Il riconoscimento della responsabilità in capo al Biologo deriva dalla violazione dell’art. 1176 c.c., e non dalla violazione dell’art. 2236 c.c., poiché non si discorreva di caso di particolare difficoltà.

Ad ogni modo, l’apprezzamento della ricorrenza di un’ipotesi di prestazione professionale di speciale difficoltà è riservato al Giudice di merito, che ha motivato adeguatamente come il prescrivere ulteriori analisi da parte del Biologo non costituiva un incombente di particolare difficoltà.

Inoltre, i Giudici d’appello hanno affermato l’applicabilità dell’art. 2236 c.c. limitatamente alle ipotesi di imperizia, e non di negligenza/imprudenza che è la fattispecie contestata al Biologo, e tale statuizione è rimasta priva di censura.

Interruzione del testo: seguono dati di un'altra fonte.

(* ===== verification/Log.v ===== *)
(** Log: the write-ahead log of db/log_format.h, db/log_writer.cc and db/log_reader.cc.

    Records are cut into fragments that never cross a 32 KiB block, each with a masked checksum, a length and a type. *)

From Stdlib Require Import Strings.Byte Strings.String.
From stdpp Require Import pretty.
From S2P Require Import Prelude Coding Crc32c Status Env.

(** * Format *)

Inductive RecordType := kZeroType | kFullType | kFirstType | kMiddleType | kLastType.

Definition RecordType_val (t : RecordType) : Z :=
  match t with
  | kZeroType => 0
  | kFullType => 1
  | kFirstType => 2
  | kMiddleType => 3
  | kLastType => 4
  end.

Definition kMaxRecordType : Z := RecordType_val kLastType.

Definition kBlockSize : Z := 32768.
Definition kHeaderSize : Z := 4 + 2 + 1.

(** The results that [ReadPhysicalRecord] returns beside the types. *)
Definition kEof : Z := kMaxRecordType + 1.
Definition kBadRecord : Z := kMaxRecordType + 2.

Section Log.
Context (extend : Z -> slice -> Z).

(** * Writer *)

(** The entry of [type_crc_] that [InitTypeCrc] computes. *)
Definition type_crc (t : Z) : Z := extend 0 [of_uval t].

Record Writer := MkWriter {
  dest_ : WritableFile;
  block_offset_ : Z;
}.

Definition NewWriter (dest : WritableFile) : Writer := MkWriter dest 0.

Definition NewWriter_at (dest : WritableFile) (dest_length : Z) : Writer :=
  MkWriter dest (dest_length mod kBlockSize).

(** The header and payload bytes of a physical record. *)
Definition record_header (t : RecordType) (payload : slice) : slice :=
  let length := slen payload in
  let crc := Mask (extend (type_crc (RecordType_val t)) payload) in
  EncodeFixed32 crc ++ [of_uval (Z.land length 0xff); of_uval (Z.shiftr length 8); of_uval (RecordType_val t)].

Definition EmitPhysicalRecord (t : RecordType) (payload : slice) (w : Writer) : Status * Writer :=
  let '(s, dest) := WritableFile_Append (record_header t payload) (dest_ w) in
  let '(s, dest) :=
    if ok s then
      let '(s, dest) := WritableFile_Append payload dest in
      if ok s then WritableFile_Flush dest else (s, dest)
    else (s, dest) in
  (s, MkWriter dest (block_offset_ w + kHeaderSize + slen payload)).

(** One iteration of the loop of [AddRecord] on the bytes [left_]: the status, the bytes left after it and the
    writer. *)
Definition AddRecord_step (begin : bool) (left_ : slice) (w : Writer) : Status * slice * Writer :=
  let leftover := kBlockSize - block_offset_ w in
  let w :=
    if leftover <? kHeaderSize then
      let dest :=
        if 0 <? leftover then snd (WritableFile_Append (repeat Byte.x00 (Z.to_nat leftover)) (dest_ w))
        else dest_ w in
      MkWriter dest 0
    else w in
  let avail := kBlockSize - block_offset_ w - kHeaderSize in
  let fragment_length := if slen left_ <? avail then slen left_ else avail in
  let end_ := slen left_ =? fragment_length in
  let type :=
    if begin && end_ then kFullType
    else if begin then kFirstType
    else if end_ then kLastType
    else kMiddleType in
  let '(s, w) := EmitPhysicalRecord type (take (Z.to_nat fragment_length) left_) w in
  (s, drop (Z.to_nat fragment_length) left_, w).

(** The loop; every iteration after the first consumes bytes, so [fuel] = the bytes left plus one is enough. *)
Fixpoint AddRecord_loop (fuel : nat) (begin : bool) (left_ : slice) (w : Writer) : Status * Writer :=
  match fuel with
  | O => (OK, w)
  | S fuel =>
      let '(s, left_, w) := AddRecord_step begin left_ w in
      if ok s && (0 <? slen left_) then AddRecord_loop fuel false left_ w else (s, w)
  end.

Definition AddRecord (slice_ : slice) (w : Writer) : Status * Writer :=
  AddRecord_loop (S (length slice_)) true slice_ w.

(** * Reader *)

(** A call of [Reporter::Corruption]. *)
Record drop_report := DropReport { dr_bytes : Z; dr_status : Status }.

Record Reader := MkReader {
  file_ : SequentialFile;
  has_reporter_ : bool;
  checksum_ : bool;
  buffer_ : slice;
  eof_ : bool;
  last_record_offset_ : Z;
  end_of_buffer_offset_ : Z;
  initial_offset_ : Z;
  resyncing_ : bool;
  reports_ : list drop_report;
}.

Definition NewReader (file : SequentialFile) (reporter checksum : bool) (initial_offset : Z) : Reader :=
  MkReader file reporter checksum [] false 0 0 initial_offset (0 <? initial_offset) [].

Definition set_file (f : SequentialFile) (r : Reader) : Reader :=
  MkReader f (has_reporter_ r) (checksum_ r) (buffer_ r) (eof_ r) (last_record_offset_ r)
    (end_of_buffer_offset_ r) (initial_offset_ r) (resyncing_ r) (reports_ r).
Definition set_buffer (b : slice) (r : Reader) : Reader :=
  MkReader (file_ r) (has_reporter_ r) (checksum_ r) b (eof_ r) (last_record_offset_ r)
    (end_of_buffer_offset_ r) (initial_offset_ r) (resyncing_ r) (reports_ r).
Definition set_eof (e : bool) (r : Reader) : Reader :=
  MkReader (file_ r) (has_reporter_ r) (checksum_ r) (buffer_ r) e (last_record_offset_ r)
    (end_of_buffer_offset_ r) (initial_offset_ r) (resyncing_ r) (reports_ r).
Definition set_last_record_offset (o : Z) (r : Reader) : Reader :=
  MkReader (file_ r) (has_reporter_ r) (checksum_ r) (buffer_ r) (eof_ r) o
    (end_of_buffer_offset_ r) (initial_offset_ r) (resyncing_ r) (reports_ r).
Definition set_end_of_buffer_offset (o : Z) (r : Reader) : Reader :=
  MkReader (file_ r) (has_reporter_ r) (checksum_ r) (buffer_ r) (eof_ r) (last_record_offset_ r)
    o (initial_offset_ r) (resyncing_ r) (reports_ r).
Definition set_resyncing (b : bool) (r : Reader) : Reader :=
  MkReader (file_ r) (has_reporter_ r) (checksum_ r) (buffer_ r) (eof_ r) (last_record_offset_ r)
    (end_of_buffer_offset_ r) (initial_offset_ r) b (reports_ r).
Definition add_report (d : drop_report) (r : Reader) : Reader :=
  MkReader (file_ r) (has_reporter_ r) (checksum_ r) (buffer_ r) (eof_ r) (last_record_offset_ r)
    (end_of_buffer_offset_ r) (initial_offset_ r) (resyncing_ r) (reports_ r ++ [d]).

(** The comparison is on [uint64_t]. *)
Definition ReportDrop (bytes : Z) (reason : Status) (r : Reader) : Reader :=
  if has_reporter_ r && (initial_offset_ r <=? u64 (end_of_buffer_offset_ r - slen (buffer_ r) - bytes))
  then add_report (DropReport bytes reason) r
  else r.

Definition ReportCorruption (bytes : Z) (reason : slice) (r : Reader) : Reader :=
  ReportDrop bytes (Corruption reason []) r.

Definition SkipToInitialBlock (r : Reader) : bool * Reader :=
  let offset_in_block := initial_offset_ r mod kBlockSize in
  let block_start_location := initial_offset_ r - offset_in_block in
  let block_start_location :=
    if kBlockSize - 6 <? offset_in_block then u64 (block_start_location + kBlockSize) else block_start_location in
  let r := set_end_of_buffer_offset block_start_location r in
  if 0 <? block_start_location then
    let '(skip_status, file) := SequentialFile_Skip block_start_location (file_ r) in
    let r := set_file file r in
    if negb (ok skip_status) then (false, ReportDrop block_start_location skip_status r)
    else (true, r)
  else (true, r).

(** The part of [ReadPhysicalRecord] that parses a buffer of at least a header: the record type, the fragment ([None]
    when [*result] is left alone) and the reader. *)
Definition ParsePhysicalRecord (r : Reader) : Z * option slice * Reader :=
  let header := buffer_ r in
  let a := byte_at header 4 in
  let b := byte_at header 5 in
  let type := u32 (sval (nth 6 header Byte.x00)) in
  let length_ := Z.lor a (Z.shiftl b 8) in
  if slen (buffer_ r) <? kHeaderSize + length_ then
    let drop_size := slen (buffer_ r) in
    let r := set_buffer [] r in
    if negb (eof_ r) then (kBadRecord, None, ReportCorruption drop_size (lit "bad record length") r)
    else (kEof, None, r)
  else if (type =? RecordType_val kZeroType) && (length_ =? 0) then
    (kBadRecord, None, set_buffer [] r)
  else if checksum_ r &&
          negb (extend 0 (take (Z.to_nat (1 + length_)) (drop 6 header)) =? Unmask (DecodeFixed32 header)) then
    let drop_size := slen (buffer_ r) in
    let r := set_buffer [] r in
    (kBadRecord, None, ReportCorruption drop_size (lit "checksum mismatch") r)
  else
    let r := set_buffer (drop (Z.to_nat (kHeaderSize + length_)) (buffer_ r)) r in
    if u64 (end_of_buffer_offset_ r - slen (buffer_ r) - kHeaderSize - length_) <? initial_offset_ r then
      (kBadRecord, Some [], r)
    else
      (type, Some (take (Z.to_nat length_) (drop (Z.to_nat kHeaderSize) header)), r).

L’ultimo motivo di ricorso, inerente il quantum liquidato alla coppia, è anch’esso ritenuto inammissibile.

Nella decisione d’appello si legge che la questione riguardante l’ammontare del danno, era stata posta senza “specifici motivi d’impugnazione in merito all’ammontare dei danni liquidati dal Tribunale: solo con la comparsa conclusionale, gli appellanti hanno tardivamente censurato la decisione del primo giudice sull’ammontare dei danni liquidati alla coppia.”

Vi è, pertanto, difetto di adeguata censura e mancanza di specificità.

In conclusione, la Suprema Corte di Cassazione dichiara inammissibili tutti i motivi e il ricorso viene dichiarato inammissibile.

Le spese di lite, liquidate in complessivi euro 5.600,00, vengono poste a capo dei convenuti che vengono anche condannati al pagamento dell’ulteriore importo a titolo di contributo unificato.